Many are wondering why Russia would fight so hard for a dismantled nuclear plant surrounded by still-radioactive grounds.

The reason is a simple one — the Russians want it because of its location.

Russia likely does not consider the nuclear power plant itself of any military use, except for the fact it is located between Belarus and Kyiv.

“It was the quickest way from A to B,” James Acton of the Carnegie Endowment for International Peace, told Reuters.

Chernobyl sits about 10 miles from Ukraine’s border with Belarus and about 65 miles to Kyiv.
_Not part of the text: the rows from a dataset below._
Definition mpls_ext (bp plen : Z) : pr unit :=
  ND_TCHECK_LEN bp sizeof_icmp_ext_t ;~
  let ext := bp + 136 in
  icmp_length <~ EXTRACT_U_1 (bp + 5) ;;
  absent <~ (if icmp_length =? 0 then
               b <~ ND_TTEST_LEN ext (plen - ICMP_EXTD_MINLEN) ;;
               if (b : bool) then bad_cksum ext (plen - ICMP_EXTD_MINLEN) else pret false
             else pret false) ;;
  if (absent : bool) then pret tt
  else
    v <~ EXTRACT_U_1 ext ;;
    ND_PRINT (nl_tab +:+ "MPLS extension v" +:+ dec (ICMP_MPLS_EXT_EXTRACT_VERSION v)) ;~
    if negb (ICMP_MPLS_EXT_EXTRACT_VERSION v =? ICMP_MPLS_EXT_VERSION) then ND_PRINT " packet not supported"
    else
      let hlen := plen - ICMP_EXTD_MINLEN in
      b <~ ND_TTEST_LEN ext hlen ;;
      (if (b : bool) then
         ck <~ EXTRACT_BE_U_2 (bp + 138) ;;
         bad <~ bad_cksum ext hlen ;;
         ND_PRINT (", checksum 0x" +:+ hex_pad 4 ck +:+ " (" +:+ (if (bad : bool) then "in" else "") +:+ "correct), length "
           +:+ dec hlen)
       else pret tt) ;~
      n <~ asks (fun ndo => length (ndo_packet ndo)) ;;
      objects_loop (S n) (bp + 140) (u32 (hlen - 4)).

(** [icmp_print]; [ip_print] prints the returned datagram, and the end of the
    captured data is restored behind it. *)
Definition set_snapend (e : Z) : pr unit := fun ndo => (Done tt, with_snapend e ndo).

Definition icmp_message (ip_print : Z -> Z -> pr unit) (bp plen bp2 fragmented : Z) : pr unit :=
  let plen := u32 plen in
  set_protocol "icmp" ;~
  on_trunc
    (ND_TCHECK_LEN (bp + 1) 1 ;~
     icmp_type <~ EXTRACT_U_1 bp ;;
     icmp_code <~ EXTRACT_U_1 (bp + 1) ;;
     str <~ icmp_text bp icmp_type icmp_code ;;
     ND_PRINT ("ICMP " +:+ str +:+ ", length " +:+ dec plen) ;~
     icmp_cksum bp plen fragmented ;~
     v <~ flag f_vflag ;;
     (if (1 <=? v) && ICMP_ERRTYPE icmp_type then
        ND_PRINT nl_tab ;~
        snapend_save <~ asks ndo_snapend ;;
        ND_TCHECK_LEN (bp + 8 + 2) 2 ;~
        len <~ EXTRACT_BE_U_2 (bp + 8 + 2) ;;
        ip_print (bp + 8) len ;~
        set_snapend snapend_save
      else pret tt) ;~
     set_protocol "icmp" ;~
     if (1 <=? v) && (ICMP_EXTD_MINLEN <? plen) && ICMP_MPLS_EXT_TYPE icmp_type then mpls_ext bp plen else pret tt)
    nd_print_trunc.
End Message.

(** ** The recursion *)

(** The printers of [P] with another printer for ICMP. *)
Definition with_icmp (P : Printers) (icmp : Z -> Z -> Z -> Z -> pr unit) : Printers := {|
  getname := @getname P; esp_print := @esp_print P; sctp_print := @sctp_print P; dccp_print := @dccp_print P;
  tcp_print := @tcp_print P; udp_print := @udp_print P; icmp_print := icmp; igrp_print := @igrp_print P;
  eigrp_print := @eigrp_print P; egp_print := @egp_print P; ospf_print := @ospf_print P; igmp_print := @igmp_print P;
  ip6_print := @ip6_print P; rsvp_print := @rsvp_print P; gre_print := @gre_print P; mobile_print := @mobile_print P;
  pim_print := @pim_print P; carp_print := @carp_print P; vrrp_print := @vrrp_print P; pgm_print := @pgm_print P |}.

Section Knot.
Context (P : Printers) `{PortNames} (GUESS_TSO : bool).

(** ICMP inside at most [fuel] returned datagrams. *)
Fixpoint icmp_nested (fuel : nat) (bp plen bp2 fragmented : Z) : pr unit :=
  match fuel with
  | O => pstop Fuel
  | S f => @icmp_message P _ (@ip_print (with_icmp P (icmp_nested f)) GUESS_TSO) bp plen bp2 fragmented
  end.

(** A returned datagram starts further on than the message, so the bytes of the
    packet bound the depth. *)
Definition icmp_printers : Printers :=
  with_icmp P (fun bp plen bp2 fragmented ndo => icmp_nested (S (length (ndo_packet ndo))) bp plen bp2 fragmented ndo).
End Knot.

(** ** Clean texts *)

Class PortNamesLaws `{PortNames} := {
  tcpport_clean p : clean (tcpport_string p) = true;
  udpport_clean p : clean (udpport_string p) = true }.

Lemma clean_snprintf n s : clean s = true -> clean (snprintf n s) = true.
Proof. apply clean_substring. Qed.

Lemma clean_fill_buf s : clean s = true -> clean (fill_buf s) = true.
Proof. apply clean_snprintf. Qed.

Lemma clean_append_buf buf s : clean buf = true -> clean s = true -> clean (append_buf buf s) = true.
Proof. intros. apply clean_app2; [done|by apply clean_snprintf]. Qed.

Lemma clean_format_s (k : nat) : forall fmt args, (String.length fmt < k)%nat ->
  clean fmt = true -> forallb clean args = true -> clean (format_s fmt args) = true.
Proof.
  induction k as [|k IH]; intros [|c [|d rest]] args Hk Hf Ha; try done; try lia.
  unfold clean in Hf. cbn [sforall] in Hf. bool_to_prop.
  cbn [String.length] in Hk. cbn [format_s].
  destruct (Ascii.eqb c "%"%char && Ascii.eqb d "s"%char).
  - destruct args as [|a args]; [apply IH; [lia|done|done]|]. cbn [forallb] in Ha. bool_to_prop.
    apply clean_app2; [done|]. apply IH; [lia|done|done].
  - apply clean_cons; [done|]. change (clean (format_s (String d rest) args) = true).
    apply IH; [cbn [String.length]; lia| |done]. by apply clean_cons.
Qed.

Lemma clean_tstamp n : clean (icmp_tstamp_print n) = true.
Proof. apply clean_snprintf. unfold dec2, dec3. auto 10 with clean. Qed.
“The location is important because of where it sits,” retired Lt. Gen. Ben Hodges, former commanding general of U.S. Army Europe, said in an interview. “If Russian forces were attacking Kyiv from the north, Chernobyl is right there on the way, almost in the way.”

Gen. Jack Keane, a former vice chief of staff of the United States Army, said Chernobyl “doesn’t have any military significance” but sits on one of the four “axes” Russian forces used to invade Ukraine.

A large “exclusion zone” surrounds the power plant and the nearby city of Pripyat, which was abandoned after the accident. The fourth reactor at the Chernobyl plant exploded in April 1986 during a botched safety test.

After the core explosion, a radioactive cloud drifted across much of Europe. The radioactivity of the area around the plant has decreased in the decades since the disaster, according to the World Nuclear Association.

The United Nations Scientific Committee on the Effects of Atomic Radiation concluded that, apart from some 5000 thyroid cancers resulting in 15 fatalities, “there is no evidence of a major public health impact attributable to radiation exposure 20 years after the accident.”